It is an FW I believe. Which if I remember right is the preferable of the two. The AW had a lot of finicky issue, more so than the FW. I may have that backwards but I sprung for this one because it was the better of the two options.


Originally Posted by BigChief
I have also found broken strands on inner cables causing problems.Depending on how important originality is to the project, reusing the cable casing and replacing the inner cable without a modern pinch bolt adapter is easy to do with very little extra cost or effort.
.
Originally Posted by gster
Often the culprit is the cable. An old cable may look fine but could have minor kinks/rough spots inside the housing that bind/stick etc.
My current project ('53 BSA w/ '64 hub) was not shifting properly. I thought the problem was the trigger.. it wasn't.
A new cable is a well worth the minimal cost ($8.00-$12.00) and time to install before pulling a hub apart..
Thanks guys I'll check it out! It was a new cable, but the process of getting this working, two different triggers, one that I rebuilt, another i didnt. Means it's been pulled in and out about 4 or 5 times and definitely has some rough spots. I told myself "if it works I'll get a new cable" but was so unsure 1st gear would hold I didnt want to go out and buy a new cable just yet.
It did hold and it worked so well in everything but 1st I got to thinking that lowest gear must just be so much strain on the hub that it feels a little less buttery.

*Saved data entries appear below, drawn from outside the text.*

(** C8.  The static vertex array defines exactly 6 vertices forming two
    triangles whose positions cover the full clip-space square
    [-1,1] x [-1,1]; the texture coordinate runs over [0,1] x [0,1] exactly
    once per axis, being [(p + 1) / 2] at every point [p] of the square; and
    the data is not changed after the upload: in every run the buffer is
    written at most once, with [vertices], before the first frame. *)
Theorem quad_covers_clip_square :
  (List.length vertices = 24%nat /\ Quad.vertex_count sizeof_vertices = 6%nat) /\
  map (fun i => (Quad.position i, Quad.tex i)) (seq 0 6)
    = [ (mkvec2 (-1) 1, mkvec2 0 1); (mkvec2 (-1) (-1), mkvec2 0 0);
        (mkvec2 1 (-1), mkvec2 1 0);
        (mkvec2 (-1) 1, mkvec2 0 1); (mkvec2 1 (-1), mkvec2 1 0);
        (mkvec2 1 1, mkvec2 1 1) ] /\
  (forall i : nat,
     v4b (Vert.gl_Position (Quad.shaded i)) = 0 /\
     v4a (Vert.gl_Position (Quad.shaded i)) = 1) /\
  (forall p : vec2, Quad.in_square p <-> Quad.covered p) /\
  (forall (j : nat) (u v w : R),
     (j < 2)%nat -> u + v + w = 1 ->
     let p := Quad.weighted u v w (Quad.position (3 * j))
                (Quad.position (3 * j + 1)) (Quad.position (3 * j + 2)) in
     Quad.weighted u v w (Quad.tex (3 * j)) (Quad.tex (3 * j + 1))
       (Quad.tex (3 * j + 2))
     = mkvec2 ((vx p + 1) / 2) ((vy p + 1) / 2)) /\
  (forall (d : driver) (fuel : nat),
     buffer_writes (trace (snd (main fuel d world0)))
     = if init_ok d
       then [GlBufferData GL_ARRAY_BUFFER 96 vertices GL_STATIC_DRAW]
       else []).
Proof.
  split; [split; reflexivity|].
  split.
  { destruct quad_positions as (P0 & P1 & P2 & P3 & P4 & P5).
    destruct quad_texs as (T0 & T1 & T2 & T3 & T4 & T5).
    cbn [map seq]. rewrite P0, P1, P2, P3, P4, P5, T0, T1, T2, T3, T4, T5.
    reflexivity. }
  split; [exact quad_depth|].
  split; [exact square_covered|].
  split; [exact tex_interpolated|].
  intros d fuel. rewrite main_run. unfold init_ok.
  destruct (c_not (glfwInit_ret d)); [reflexivity|].
  destruct (c_not (glfwCreateWindow_ret d)); [reflexivity|].
  destruct (glew_neq_ok (glewInit_ret d)); [reflexivity|].
  cbv zeta. cbn [snd trace negb andb].
  rewrite !buffer_writes_app.
  destruct (setup_observed d) as (_ & _ & ->).
  destruct (main_frames_observed d (frames_run d fuel 0)) as (_ & _ & ->).
  destruct (loop_exits d fuel 0); reflexivity.
Qed.

(** C8 at the first vertex of the first triangle. *)
Lemma quad_covers_clip_square_witness :
  (0 < 2)%nat /\ 1 + 0 + 0 = 1 /\
  Quad.weighted 1 0 0 (Quad.tex 0) (Quad.tex 1) (Quad.tex 2)
  = mkvec2 ((vx (Quad.weighted 1 0 0 (Quad.position 0) (Quad.position 1)
                   (Quad.position 2)) + 1) / 2)
           ((vy (Quad.weighted 1 0 0 (Quad.position 0) (Quad.position 1)
                   (Quad.position 2)) + 1) / 2).
Proof.
  assert (H1 : (0 < 2)%nat) by lia.
  assert (H2 : 1 + 0 + 0 = 1) by lra.
  split; [exact H1|]. split; [exact H2|].
  exact (proj1 (proj2 (proj2 (proj2 (proj2 quad_covers_clip_square))))
           0%nat 1 0 0 H1 H2).
Defined.

End GeometryClaims.

(* ===================================================================== *)
(** * Part IV: further properties of the code                            *)
(* ===================================================================== *)

(** ** More observations on the traces of [main] *)

Section MoreTraceFacts.

Import Host Run More.
Local Open Scope Z_scope.

Lemma count_calls_app (p : call -> bool) (t u : list call) :
  count_calls p (t ++ u) = (count_calls p t + count_calls p u)%nat.
Proof. unfold count_calls. rewrite filter_app, length_app. reflexivity. Qed.

Lemma upload_locations_app (t u : list call) :
  upload_locations (t ++ u) = upload_locations t ++ upload_locations u.
Proof.
  induction t as [|c t IH]; [reflexivity|].
  destruct c; cbn [app upload_locations]; rewrite IH; reflexivity.
Qed.

Lemma deleted_shaders_app (t u : list call) :
  deleted_shaders (t ++ u) = deleted_shaders t ++ deleted_shaders u.
Proof.
  induction t as [|c t IH]; [reflexivity|].
  destruct c; cbn [app deleted_shaders]; rewrite IH; reflexivity.
Qed.

Lemma attached_shaders_app (t u : list call) :
  attached_shaders (t ++ u) = attached_shaders t ++ attached_shaders u.
Proof.
  induction t as [|c t IH]; [reflexivity|].
  destruct c; cbn [app attached_shaders]; rewrite IH; reflexivity.
Qed.



Variable d : driver.

(** The three conditions on which the calls before the loop depend. *)
Ltac setup_cases :=
  unfold setup_calls, compile_calls, compile_result;
  destruct (c_not (compile_status d (glCreateShader_ret d GL_VERTEX_SHADER)));
  destruct (c_not (compile_status d (glCreateShader_ret d GL_FRAGMENT_SHADER)));
  destruct (c_not (link_status d (glCreateProgram_ret d))).

Lemma setup_counts (p : call -> bool) :
  (forall c,
     p c = is_terminate c \/ p c = is_clear c \/ p c = is_swap c \/
     p c = is_poll_events c \/ p c = is_draw c \/ p c = is_delete c) ->
  count_calls p (setup_calls d) = 0%nat.
Proof.
  intros Hp.
  assert (H : forall t : list call,
            Forall (fun c => is_terminate c = false /\ is_clear c = false /\
                             is_swap c = false /\ is_poll_events c = false /\
                             is_draw c = false /\ is_delete c = false) t ->
            count_calls p t = 0%nat).
  { induction 1 as [|c t (H1 & H2 & H3 & H4 & H5 & H6) _ IH]; [reflexivity|].
    unfold count_calls in *. cbn [filter].
    destruct (Hp c) as [E | [E | [E | [E | [E | E]]]]]; rewrite E;
      rewrite ?H1, ?H2, ?H3, ?H4, ?H5, ?H6; exact IH. }
  apply H. setup_cases; repeat constructor.
Qed.

Lemma setup_shaders :
  deleted_shaders (setup_calls d)
    = [compile_result d GL_VERTEX_SHADER; compile_result d GL_FRAGMENT_SHADER] /\
  attached_shaders (setup_calls d)
    = [compile_result d GL_VERTEX_SHADER; compile_result d GL_FRAGMENT_SHADER] /\
  upload_locations (setup_calls d) = [] /\
  count_calls is_uniform_lookup (setup_calls d) = 1%nat /\
  count_calls is_program_log (setup_calls d)
    = (if c_not (link_status d (glCreateProgram_ret d)) then 1 else 0)%nat.
Proof. setup_cases; repeat split; reflexivity. Qed.

Lemma frames_counts (p : call -> bool) (per_frame : nat)
  (window : GLFWwindow_ptr) (program : GLuint) (loc : GLint) (VAO : GLuint) :
  (forall cs, count_calls p (frame_calls window program loc VAO cs) = per_frame) ->
  forall (n : nat) (cs : F32.float),
  count_calls p (frames_calls window program loc VAO n cs) = (n * per_frame)%nat.
Proof.
  intros Hp. induction n as [|n IH]; intros cs; [reflexivity|].
  cbn [frames_calls]. rewrite count_calls_app, Hp, IH. reflexivity.
Qed.

Lemma main_frames_counts (n : nat) :
  count_calls is_terminate (main_frames d n) = 0%nat /\
  count_calls is_delete (main_frames d n) = 0%nat /\
  count_calls is_uniform_lookup (main_frames d n) = 0%nat /\
  count_calls is_program_log (main_frames d n) = 0%nat /\
  count_calls is_clear (main_frames d n) = n /\
  count_calls is_swap (main_frames d n) = n /\
  count_calls is_poll_events (main_frames d n) = n.
Proof.
  unfold main_frames.
  repeat split;
    first [ rewrite (frames_counts _ 0) by reflexivity; lia
          | rewrite (frames_counts _ 1) by reflexivity; lia ].
Qed.

Lemma main_frames_projections (n : nat) :
  deleted_shaders (main_frames d n) = [] /\
  attached_shaders (main_frames d n) = [] /\
  upload_locations (main_frames d n)
    = repeat (uniform_location d (glCreateProgram_ret d) "cloud_shift") n /\
  filter is_draw (main_frames d n) = repeat (GlDrawArrays GL_TRIANGLES 0 6) n.
Proof.
  unfold main_frames. generalize F32.zero.
  induction n as [|n IH]; intros cs; [repeat split; reflexivity|].
  destruct (IH (F32.add cs F32.lit_0_02)) as (H1 & H2 & H3 & H4).
  cbn [frames_calls frame_calls app deleted_shaders attached_shaders upload_locations
       filter is_draw repeat].
  rewrite H1, H2, H3, H4. repeat split.
Qed.

End MoreTraceFacts.

(** ** Strings: lengths and the cut of an information log *)

Section LogFacts.

Import Host Run.





End LogFacts.

(** ** The properties *)

Section HostProperties.

Import Host Run More.
Local Open Scope Z_scope.

(** Rewrites a goal about [main] into one goal per path of [main]. *)
Ltac main_paths d :=
  rewrite ?main_run;
  destruct (c_not (glfwInit_ret d)) eqn:Hglfw;
    [|destruct (c_not (glfwCreateWindow_ret d)) eqn:Hwindow;
      [|destruct (glew_neq_ok (glewInit_ret d)) eqn:Hglew]].

(** X1.  The initialisation failures.  When [glfwInit] fails, [main] calls
    nothing else; when no window can be created it terminates GLFW; both
    times it writes nothing to standard error.  When [glewInit] fails it
    writes one line and returns without terminating GLFW, the window and its
    context left as they are. *)
Theorem initialisation_failures (d : driver) (fuel : nat) :
  let w := snd (main fuel d world0) in
  (c_not (glfwInit_ret d) = true ->
   trace w = [GlfwInit] /\ stderr w = EmptyString) /\
  (c_not (glfwInit_ret d) = false -> c_not (glfwCreateWindow_ret d) = true ->
   trace w = [GlfwInit; GlfwCreateWindow 1280 960 "Clouds"; GlfwTerminate] /\
   stderr w = EmptyString) /\
  (c_not (glfwInit_ret d) = false -> c_not (glfwCreateWindow_ret d) = false ->
   glew_neq_ok (glewInit_ret d) = true ->
   trace w = [GlfwInit; GlfwCreateWindow 1280 960 "Clouds";
              GlfwMakeContextCurrent (glfwCreateWindow_ret d);
              GlewExperimental true; GlewInit] /\
   stderr w = ("Failed to initialize GLEW" ++ newline)%string /\
   count_calls is_terminate (trace w) = 0%nat).
Proof.
  cbv zeta. rewrite main_run. split; [|split].
  - intros ->. split; reflexivity.
  - intros -> ->. split; reflexivity.
  - intros -> -> ->. repeat split.
Qed.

It just struck me because it wasnt so much a shifting issue. It goes into first fine, albeit with less of a "click" feeling. It locks in and on the steepest of hills stays in. It just feels different. At first I chalked it up to all the extra pressure it and I were exerting going up a steep hill, all that heavy pedaling and that tight cable. But I noticed that heavy pedaling In gears 2-4 doesnt have quite the same feel. In those gears if I say go from a dead stop in 4 and pump down on the pedals, it feels rougher but not the same feel as in 1. Its hard to explain, it just feels different. I fear I'm damaging some internal component and the recent image on this thread of smashed gears made me want to ask some questions haha

Last edited by Buellster; 02-07-19 at 08:52 AM.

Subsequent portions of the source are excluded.